How do epigenetic mechanisms contribute to generating functional diversity within tumours and influence disease progression?
Oncogenic reprogramming
Tumour initiation entails loss of cellular identity and acquisition of aberrant cellular capabilities. We are interested in studying how disruption of epigenetic control promotes this cellular reprogramming process. We employ CRISPR-based technologies and single cell analysis to interrogate proteins involved in the establishment and recognition of DNA methylation patterns, writer, readers and erasers of chromatin marks, chromatin remodelers and proteins controlling the high-order structure of chromatin, in order to identify epigenetic regulators which either prevent (tumour suppressors) or promote (therapeutic targets) tumorigenesis.
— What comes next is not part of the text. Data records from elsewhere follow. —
Definition get_offboarding_status (tenant : uuid) : Prog OffboardingRow :=
  let! status := repo_get_offboarding_status tenant in
  match status with Some s => ret s | None => no_request end.

Definition finalize_offboarding (tenant : uuid) : Prog unit :=
  let! status := repo_get_offboarding_status tenant in
  match status with
  | None => no_request
  | Some s =>
      (when negb (bool_decide (of_status s = OB_completed)) then
         raise DomainError "export/purge has not completed yet") ;;;
      let! changed := repo_set_tenant_status tenant "offboarded" in
      (when negb changed then unknown_tenant) ;;;
      _audit "platform.tenant.offboarding_finalize" "tenant" (Some (uuid_str tenant)) ∅
  end.

Definition rename_tenant (tenant : uuid) (name : pystr) : Prog TenantSummary :=
  let name := py_strip name in
  (when negb (py_truthy name) then raise DomainError "tenant name must not be blank") ;;;
  let! changed := repo_rename_tenant tenant name in
  (when negb changed then unknown_tenant) ;;;
  _audit "platform.tenant.rename" "tenant" (Some (uuid_str tenant)) {[ "name"%py := JStr name ]} ;;;
  let! tenants := repo_list_tenants in
  match filter (λ t, ts_id t = tenant) tenants with
  | t :: _ => ret t
  | [] => unknown_tenant
  end.

(** The person with that email, or the refusal each caller gives. *)
Definition signed_in (email : pystr) : Prog UserRef :=
  let! user := find_user_by_email py_lower sql_lower email in
  match user with
  | Some u => ret u
  | None => raise NotFoundError "no user with that email has signed in yet"
  end.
We are also interested in characterizing how changes in the epigenome mediate the effect of classical oncogenes and understand how cellular transformation corrupts the function of many wild-type epigenetic regulators and subverts developmental transcriptional programs.
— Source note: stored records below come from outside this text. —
(* ===== verification/Executor.v ===== *)
(** * The tool executor

    [dw_agent_runtime/executor.py]: the pipeline every tool call goes through
    (resolve, validate, authorize, ask, require a key, replay, execute with
    timeout and retries, record, audit), over the [tool_executions] store of
    [adapters/tool_execution_store.py].

    A pydantic model instance is represented by its JSON form.  A handler is a
    parameter: what it does to the world, how long it takes and what it
    answers. *)

From S2P Require Import Prelude Errors Kernel Domain Contracts Store Redaction.
Local Open Scope prog_scope.
Local Open Scope pystr_scope.

(** ** [adapters/tool_execution_store.py] *)

Record StoredExecution := {
  se_id : uuid;
  se_status : ExecutionStatus;
  se_input_hash : pystr;
  se_output_hash : option pystr;
  se_output : option json }.

Definition find_succeeded (rc : RunContext) (tool_name idempotency_key : pystr)
    : Prog (option StoredExecution) :=
  let! rows := session_begin (sql_select (rc_tenant_id rc) (λ row,
    bool_decide (te_tool_name row = tool_name)
    && bool_decide (te_idempotency_key row = Some idempotency_key)
    && bool_decide (te_status row = EX_succeeded))) in
  ret (match rows with
       | [] => None
       | row :: _ =>
           Some {| se_id := te_id row; se_status := te_status row;
                   se_input_hash := te_input_hash row; se_output_hash := te_output_hash row;
                   se_output := te_output row |}
       end).

Definition execution_row (rc : RunContext) (id : uuid) (tool_name tool_version : pystr)
    (status : ExecutionStatus) (input_hash : pystr) (output_hash : option pystr)
    (output : option json) (idempotency_key error : option pystr) (attempts : nat)
    (started_at finished_at : datetime) : ToolExecutionRow :=
  {| te_id := id; te_tenant_id := rc_tenant_id rc; te_workspace_id := rc_workspace_id rc;
     te_run_id := Some (rc_run_id rc); te_tool_name := tool_name; te_tool_version := tool_version;
     te_status := status; te_idempotency_key := idempotency_key; te_input_hash := input_hash;
     te_output_hash := output_hash; te_output := output; te_error := error;
     te_attempts := Z.of_nat attempts; te_started_at := started_at;
     te_finished_at := Some finished_at |}.

(** [record] *)
Definition record_execution (rc : RunContext) (row : ToolExecutionRow) : Prog unit :=
  session_begin (sql_insert (rc_tenant_id rc) row).

(** ** [executor.py] *)

(** [await tool.handler(...)]: how long it took and what it returned or raised,
    with whatever it did on the way. *)
Abbreviation Handler := (World → (timedelta * res json) * World).

(** [RegisteredTool]: the definition, [model_validate] of the two models (the
    JSON form of the instance, or the error raised), the handler. *)
Record RegisteredTool := {
  tool_definition : ToolDefinition;
  input_model : json → res json;
  output_model : json → res json;
  handler : json → RunContext → Handler }.

Record ToolExecutor := {
  registry : gmap (pystr * pystr) RegisteredTool;
  policy_version : pystr;
  sleep : timedelta → Prog unit;
  base_backoff : timedelta;
  canonical_hash : json → pystr;
  unicode_word : N → bool }.

Definition autonomy_value (l : AutonomyLevel) : pystr :=
  match l with A0 => "A0" | A1 => "A1" | A2 => "A2" | A3 => "A3" | A4 => "A4" end.

Definition json_of_option {A} (f : A → json) (o : option A) : json :=
  match o with None => JNull | Some a => f a end.

Definition as_object (v : json) : list (pystr * json) :=
  match v with JObj kvs => kvs | _ => [] end.

Section Execute.
Context (ex : ToolExecutor).

Definition audit_event_of (rc : RunContext) (action : pystr) (d : ToolDefinition)
    (input_hash policy_decision : pystr) (details : gmap pystr json) (id : uuid) (at_ : datetime)
    : AuditEvent :=
  {| ae_id := id; ae_tenant_id := rc_tenant_id rc; ae_workspace_id := rc_workspace_id rc;
     ae_actor_id := rc_actor_id rc; ae_action := action; ae_resource_type := "tool";
     ae_resource_id := td_name d +++ "@" +++ td_version d; ae_occurred_at := at_;
     ae_run_id := Some (rc_run_id rc); ae_policy_decision := Some policy_decision;
     ae_trace_id := Some (rc_trace_id rc);
     ae_details := details ∪ {[ "input_hash" := JStr input_hash ]} |}.

(** [_audit] *)
Definition _audit (rc : RunContext) (action : pystr) (d : ToolDefinition)
    (input_hash policy_decision : pystr) (details : gmap pystr json) : Prog unit :=
  let! id := new_uuid in
  let! at_ := now_utc in
  let! event := lift_res (make_audit_event
    (audit_event_of rc action d input_hash policy_decision details id at_)) in
  let context := access_context_from_run rc in
  unit_of_work (audit_append (tenant_id context) event ;;; uow_commit).

(** [asyncio.wait_for]: a call that outlasts its timeout is cancelled. *)
Definition wait_for (timeout : timedelta) (h : Handler) : Prog json := λ w,
  let '((took, r), w') := h w in
  if (timeout <? took)%Z then (Raise (Exn TimeoutError ""), w') else (r, w').

(** One attempt: the handler, then the validation of what it returned. *)
Definition attempt_once (tool : RegisteredTool) (input : json) (rc : RunContext) : Prog json :=
  let! raw := wait_for (seconds (td_timeout_seconds (tool_definition tool)))
                (handler tool input rc) in
  lift_res (output_model tool raw).

Definition retryable (e : exn) : bool :=
  isinstance e TimeoutError || isinstance e InfrastructureError.

(** What [last_error] becomes in the clauses that do not retry. *)
Definition settled_error (e : exn) : exn :=
  if isinstance e DWError then e
  else if isinstance e ValidationError then Exn DomainError "tool output failed schema validation"
  else e.

(** The loop: [left] attempts remain, [attempt] were made. *)
Fixpoint attempts (tool : RegisteredTool) (input : json) (rc : RunContext)
    (left attempt : nat) (last_error : option exn) : Prog (nat * option exn * option json) :=
  match left with
  | O => ret (attempt, last_error, None)
  | S left' =>
      let attempt := S attempt in
      λ w, match attempt_once tool input rc w with
           | (Ok out, w') => (Ok (attempt, last_error, Some out), w')
           | (Raise exc, w') =>
               if retryable exc then
                 ((when negb (left' =? 0) then
                     sleep ex (base_backoff ex * 2 ^ Z.of_nat (attempt - 1))%Z) ;;;
                  attempts tool input rc left' attempt (Some exc)) w'
               else (Ok (attempt, Some (settled_error exc), None), w')
           end
  end.

Definition attempts_allowed (d : ToolDefinition) : nat :=
  1 + (if td_idempotent d then Z.to_nat (td_max_retries d) else 0).

(** Steps 1 and 2: the tool and the validated input. *)
Definition resolve_and_validate (name version : pystr) (raw_input : json)
    : res (RegisteredTool * json) :=
  match registry_resolve (registry ex) (name, version) with
  | Raise e => Raise e
  | Ok tool =>
      match input_model tool raw_input with
      | Ok input => Ok (tool, input)
      | Raise e => if isinstance e ValidationError
                   then Raise (Exn DomainError "tool input failed schema validation")
                   else Raise e
      end
  end.

Definition truthy (key : option pystr) : bool :=
  match key with Some k => py_truthy k | None => false end.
Functional intratumour heterogeneity
Despite the clonal nature of cancer, individual tumors are characterized by remarkable heterogeneity at all levels: genetic subclones emerge and evolve independently during tumor growth; various transcriptional states co-exist and adapt in response to changing environment; protein repertoires and epigenetic landscapes vary depending on intrinsic and extrinsic factors. Altogether, these alterations result in intratumor functional heterogeneity, with distinct subsets of cells contributing differently to tumor maintenance, progression and response to therapy. We combine genetic, genomic and imaging approaches with functional in vivo assays to dissect how epigenetic alterations contribute to generating functional diversity within tumors, and to understand how we can interfere with this process. In a recent study, we have identified phenotypic inertia as a novel mechanism promoting the expansion of epigenetically-disrupted subclones, which drives cancer evolution across cancer types (Loukas et al. Cancer Cell 2023). We are now expanding our investigation to therapy-induced cancer evolution. Using next-generation molecular barcoding, we aim to identify epigenetic feature that predispose subset of cancer cells to survive therapy and drive disease relapse.
Compromised epigenetic robustness and vulnerabilities to epigenetic drugs
As a group, genes encoding epigenetic regulators are among the most mutated genes in cancer. The prevalence of these mutations across all cancer types is one of the most surprising findings from recent cancer genomics studies, yet our understanding of how they promote the disease is still limited. In parallel lines of investigations, we are studying how cumulative disruption of epigenetic control - at the network level - favours cancer development, and how the resulting reduction in network robustness creates synthetic lethal vulnerabilities that we can exploit to interfere with the disease. To do so, we employ genome editing to mimic the genetic alterations often observed in patients, in vitro and in vivo functional assays to examine cancer cell behaviour, and single cell transcriptomic analysis to dissect how cells buffer perturbations in various contexts. Experimental investigation is complemented by advanced computational analysis and machine learning approaches aimed at predicting cellular and patient response to epigenetic therapy. We are particularly interested in understanding (i) the basis of epigenetic robustness in normal cells and how this is compromised in cancer; (ii) the functional consequences of destabilizing the network of epigenetic regulators at various stages of the disease; (iii) whether we can predict epigenetic vulnerabilities based on how the regulatory network is disrupted in a patient.